I bought a book Crazy Sexy Cancer Tips by Kris Carr last Wednesday. It is not my desire at all to buy books on cancer. I've received enough literature from the center and enough online reading selections to save myself the expenditure; however, the title appealed to my sense of humor. In just the preliminary pages, I find myself engaged and thankful that someone addressed the plight of twenty to thirty somethings. Many cancer documents either deal with children or folks around retirement age. What about the rest of us who are still grappling with being a vibrant adult or even a sexy Asian Goddess of Love? Apparently cancer had never heard of Sarah Sprinkles!

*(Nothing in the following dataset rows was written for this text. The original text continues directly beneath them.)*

(** * The example notebooks of nengo-dl, embedded in Rocq

    The sources are three notebooks: spa-retrieval ("Optimizing a cognitive
    model"), from-tensorflow ("Coming from TensorFlow to NengoDL") and
    "Integrating a Keras model into a Nengo network", called keras_model
    below.  Two Python functions defined in them have a body of their own:
    [get_data] and [accuracy] of spa-retrieval.  They are embedded here over
    an interface of the libraries they call (numpy and nengo.spa, neither of
    which is among the sources); the cells that drive a simulator are
    embedded as programs over the life cycle of the simulator object. *)

From Stdlib Require Import ZArith QArith String Ascii List Lia Bool.
From Stdlib Require Import DecimalString DecimalNat.
From stdpp Require Import base gmap strings list.

(** ** Exceptions

    Neither notebook function has a [raise] statement.  Every failure is
    an exception that propagates out of a library call; the record keeps the
    exception class and the call it came out of. *)

Inductive exception :=
  | IndexError | ValueError | SyntaxError | ValidationError | SpaParseError
  | AxisError.

Inductive callee :=
  | ndarray_getitem | ndarray_setitem | np_dot_call
  | np_argmax_call | np_equal_call | np_all_call | randint_call
  | Vocabulary_init | Vocabulary_getitem | Vocabulary_add | Vocabulary_parse.

Record failure := Failure { exc : exception; raised_in : callee }.

Inductive result (A : Type) :=
  | Ok (a : A)
  | Raise (f : failure).
Arguments Ok {A} a.
Arguments Raise {A} f.

#[global] Instance result_ret : MRet result := fun A a => Ok a.
#[global] Instance result_bind : MBind result := fun A B k m =>
  match m with
  | Ok a => k a
  | Raise f => Raise f
  end.

Definition is_ok {A} (r : result A) : bool :=
  match r with Ok _ => true | Raise _ => false end.

(** ** Scalars

    The arrays hold float64 numbers.  The embedding is over any scalar type
    with the operations the code uses and a strict total order (float64
    without NaN and with exact arithmetic).

    The notebooks do not say which numpy they run on, and in one place the
    release shows: [numpy_1_25] says whether it is 1.25 or a later one. *)

Class Scalar := {
  scalar : Type;
  scalar_eq_dec :: EqDecision scalar;
  R0 : scalar;
  Radd : scalar → scalar → scalar;
  Rmul : scalar → scalar → scalar;
  Rdiv : scalar → scalar → scalar;
  Rsqrt : scalar → scalar;
  Rltb : scalar → scalar → bool;
  numpy_1_25 : bool;
  Rltb_irrefl : ∀ x, Rltb x x = false;
  Rltb_trans : ∀ x y z, Rltb x y = true → Rltb y z = true → Rltb x z = true;
  Rltb_total : ∀ x y, Rltb x y = false → Rltb y x = false → x = y
}.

In my new shiny book, it recommends finding a happy place and going there to get away from things. My places are not close to my apartment; they are hundreds and/or thousands of miles away. The one place I know I can be anywhere is my mind where there is no distinction of imagination and actual visits to my happy places. Lucky me!

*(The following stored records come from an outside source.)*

(** C6, the defect. [add] and the cart discount keep the line invariant,
    and so does [updateLine] whenever it answers with the cart (the three
    lemmas above).  But [updateLine] writes quantity, unit price and
    discount into the line before it awaits the tax lookup: when the lookup
    throws, the handler answers 400 and the line keeps the fields just
    written with the tax amount and the total of before.  On the cart of
    the scenario (one line: unit price 120, quantity 1, tax 6, total 126),
    which satisfies the invariant, a patch to quantity 3 whose lookup
    throws leaves quantity 3 with tax 6 and total 126, where the invariant
    asks for 366.  The same patch with a lookup that returns stores tax 18
    and total 378, which satisfy it. *)
Theorem updateLine_failed_lookup_breaks_line_invariant :
  cartsInvariant oneLineServer ∧
  (∃ l',
     updateLine taxLookupFails setQuantity3 oneLineServer =
       (staleServer, Err 400 "SQLITE_BUSY") ∧
     lines <$> carts staleServer !! "c1" = Some [l'] ∧
     (quantity l' == 3)%Q ∧ (unitPrice l' == 120)%Q ∧ (discount l' == 0)%Q ∧
     (taxAmount l' == 6)%Q ∧ (lineTotal l' == 126)%Q ∧
     (lineBase l' - discount l' + taxAmount l' == 366)%Q ∧
     ¬ lineInvariant l') ∧
  ¬ cartsInvariant staleServer ∧
  (∃ l',
     snd (updateLine [] setQuantity3 oneLineServer) = Ok repricedCart ∧
     lines repricedCart = [l'] ∧
     (quantity l' == 3)%Q ∧ (taxAmount l' == 18)%Q ∧ (lineTotal l' == 378)%Q ∧
     lineInvariant l').
Proof.
  split_and!.
  - apply (bool_decide_unpack _). vm_compute. reflexivity.
  - eexists. split; [vm_compute; reflexivity|].
    split; [vm_compute; reflexivity|].
    do 6 (split; [vm_compute; reflexivity|]).
    intros H. vm_compute in H. discriminate H.
  - intros H.
    assert (Hc : carts staleServer !! "c1"
                 = Some (default (mkCart "" []) (carts staleServer !! "c1")))
      by (vm_compute; reflexivity).
    specialize (H _ _ Hc). simpl in H.
    apply Forall_inv in H. vm_compute in H. discriminate H.
  - eexists. split; [vm_compute; reflexivity|].
    split; [reflexivity|].
    do 3 (split; [vm_compute; reflexivity|]).
    vm_compute. reflexivity.
Qed.

(** ** The cart discount *)


(** C3, the defect. On the cart of the scenario (one line, unit price 120,
    quantity 1, tax 5 percent) a cart discount of 10 percent stores
    [discount = 12] but leaves [taxAmount = 6], the tax of the undiscounted
    base, and stores [lineTotal = 114]; the tax of the discounted base
    would be 5.40 and the total 113.40. *)
Theorem applyDiscount_keeps_tax_of_undiscounted_base :
  ∃ l, lines <$> carts discountedServer !! "c1" = Some [l] ∧
       (discount l == 12)%Q ∧
       (taxAmount l == 6)%Q ∧
       (lineTotal l == 114)%Q ∧
       (taxOnDiscountedBase seedDb l == 5.40)%Q ∧
       ¬ (taxAmount l == taxOnDiscountedBase seedDb l)%Q ∧
       ¬ (lineTotal l == 113.40)%Q.
Proof.
  eexists. split; [vm_compute; reflexivity|].
  repeat split; try (vm_compute; reflexivity);
    intros H; vm_compute in H; discriminate H.
Qed.

(** The sibling path: [updateLine] with an empty patch on that same line
    recomputes the tax on the discounted base, 5.40, and the total 113.40. *)
Lemma updateLine_taxes_discounted_base :
  ∃ l, lines <$> carts (fst (updateLine []
           (mkUpdateLineReq "c1" (JNumber 0) JUndefined JUndefined JUndefined)
           discountedServer)) !! "c1" = Some [l] ∧
       (discount l == 12)%Q ∧
       (taxAmount l == 5.40)%Q ∧
       (lineTotal l == 113.40)%Q.
Proof.
  eexists. split; [vm_compute; reflexivity|].
  repeat split; vm_compute; reflexivity.
Qed.




(** ** Arrays addressed by a number *)

Lemma splice1_NaN {A} (l : list A) : splice1 l NaN = drop 1 l.
Proof.
  unfold splice1; simpl. destruct l as [|a l]; [done|].
  replace (Z.min 0 _) with 0%Z by (simpl length; lia).
  replace (Z.to_nat (0 + Z.min 1 _)) with 1%nat by (simpl length; lia).
  done.
Qed.

Lemma Qfloor_of_nat (q : Q) (i : nat) :
  (q == inject_Z (Z.of_nat i))%Q → Qfloor q = Z.of_nat i.
Proof. intros H. rewrite (Qfloor_comp _ _ H). apply Qfloor_Z. Qed.

Lemma toInteger_of_nat (q : Q) (i : nat) :
  (q == inject_Z (Z.of_nat i))%Q → toInteger (Fin q) = Z.of_nat i.
Proof.
  intros H. unfold toInteger.
  assert (Hle : Qle_bool 0 q = true).
  { apply Qle_bool_iff. rewrite H. change 0%Q with (inject_Z 0).
    rewrite <- Zle_Qle. lia. }
  rewrite Hle. by apply Qfloor_of_nat.
Qed.

Lemma splice1_index {A} (l : list A) (q : Q) (i : nat) :
  (q == inject_Z (Z.of_nat i))%Q → i < length l →
  splice1 l (Fin q) = delete i l.
Proof.
  intros H Hi. unfold splice1. rewrite (toInteger_of_nat q i H).
  replace (Z.of_nat i <? 0)%Z with false by lia.
  replace (Z.min (Z.of_nat i) _) with (Z.of_nat i) by lia.
  replace (Z.min 1 _) with 1%Z by lia.
  rewrite Nat2Z.id. replace (Z.to_nat (Z.of_nat i + 1)) with (S i) by lia.
  by rewrite delete_take_drop.
Qed.

Lemma arrayIndex_of_nat (n : nat) (q : Q) (i : nat) :
  (q == inject_Z (Z.of_nat i))%Q → i < n → arrayIndex n (Fin q) = Some i.
Proof.
  intros H Hi. unfold arrayIndex. rewrite (Qfloor_of_nat q i H), Nat2Z.id.
  assert (Qeq_bool q (inject_Z (Z.of_nat i)) = true) as -> by by apply Qeq_bool_iff.
  replace (0 <=? Z.of_nat i)%Z with true by lia.
  replace (i <? n)%nat with true; [done|]. symmetry. by apply Nat.ltb_lt.
Qed.

Lemma arrayGet_of_nat {A} (l : list A) (q : Q) (i : nat) (a : A) :
  (q == inject_Z (Z.of_nat i))%Q → l !! i = Some a →
  arrayGet l (Fin q) = Some (i, a).
Proof.
  intros H Hl. unfold arrayGet.
  rewrite (arrayIndex_of_nat _ q i H) by (by eapply lookup_lt_Some).
  by rewrite Hl.
Qed.

Lemma Number_notNull (v : jsval) (q : Q) : notNull v = Some q → Number v = Fin q.
Proof. destruct v; simpl; congruence. Qed.

Lemma complete_empty_cart (faults : list (option string)) (rn : string)
    (p : CompleteReq) (s : Server) (cart : Cart) :
  carts s !! cmp_cartId p = Some cart → lines cart = [] →
  complete faults rn p s = (s, Err 400 "Cart empty").
Proof. intros Hc Hl. unfold complete. by rewrite Hc, Hl. Qed.

(** ** Removing a line *)

(** C10. On a cart that has a line, [removeLine] with a [lineIndex] that
    [Number] turns into [NaN] does not answer "Line not found": both
    comparisons of the bounds check are false on [NaN], [splice] starts at
    0, and the first line of the cart is removed. *)
Theorem removeLine_NaN_index_removes_first_line
    (r : RemoveLineReq) (s : Server) (cart : Cart)
    (l : CartLine) (rest : list CartLine) :
  carts s !! rem_cartId r = Some cart →
  lines cart = l :: rest →
  Number (rem_lineIndex r) = NaN →
  ∃ cart',
    removeLine r s =
      (mkServer (<[rem_cartId r := cart']> (carts s)) (db s), Ok cart') ∧
    lines cart' = rest.
Proof.
  intros Hc Hl Hn. unfold removeLine. rewrite Hc, Hn. simpl.
  eexists. split; [reflexivity|]. simpl. by rewrite splice1_NaN, Hl.
Qed.

Lemma removeLine_NaN_index_removes_first_line_witness :
  carts twoLineServer !! rem_cartId removeNoIndex = Some twoLineCart ∧
  lines twoLineCart = rice120 :: [chipsLine] ∧
  Number (rem_lineIndex removeNoIndex) = NaN ∧
  ∃ cart',
    removeLine removeNoIndex twoLineServer =
      (mkServer (<[rem_cartId removeNoIndex := cart']> (carts twoLineServer))
                (db twoLineServer), Ok cart') ∧
    lines cart' = [chipsLine].
Proof.
  assert (Hc : carts twoLineServer !! rem_cartId removeNoIndex = Some twoLineCart)
    by (vm_compute; reflexivity).
  assert (Hl : lines twoLineCart = rice120 :: [chipsLine]) by reflexivity.
  assert (Hn : Number (rem_lineIndex removeNoIndex) = NaN) by reflexivity.
  split_and!; [exact Hc|exact Hl|exact Hn|].
  exact (removeLine_NaN_index_removes_first_line removeNoIndex twoLineServer
           twoLineCart rice120 [chipsLine] Hc Hl Hn).
Defined.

The universe must have been listening because on one of my blogs I follow posted the following link and poem. It was an "aah moment" (as opposed to a-ha!). Jon Kabat-Zinn's hour long talk on his google campus visit was illuminating. He talked about using meditation to "fall awake" in awareness. Watch it if you can.
At the end of his talk he shared this poem by Derek Walcott:
Love After Love
The time will come
when, with elation
you will greet yourself arriving
at your own door, in your own mirror
and each will smile at the other's welcome,
and say, sit here. Eat.
You will love again the stranger who was your self.
Give wine. Give bread. Give back your heart
to itself, to the stranger who has loved you
all your life, whom you ignored
for another, who knows you by heart.
Take down the love letters from the bookshelf,
the photographs, the desperate notes,
peel your own image from the mirror.
Sit. Feast on your life.
I can correlate this poem to rather than letting any kind of cancer eat away at us and take over, we can choose to focus on what is really happening and not the bullshit we unconsciously get caught up in. We can feast on our own life and how that can be more beautiful if we let it. You know from recent entries how the idea of losing my hair to chemotherapy is worrisome. I must remember that 'pruning leads to blooming'. What if the surgeon's carving the cancer out of my body in January and now my imminent hair loss is a way for God to help me reset my life on a course more beautiful than I have ever imagined?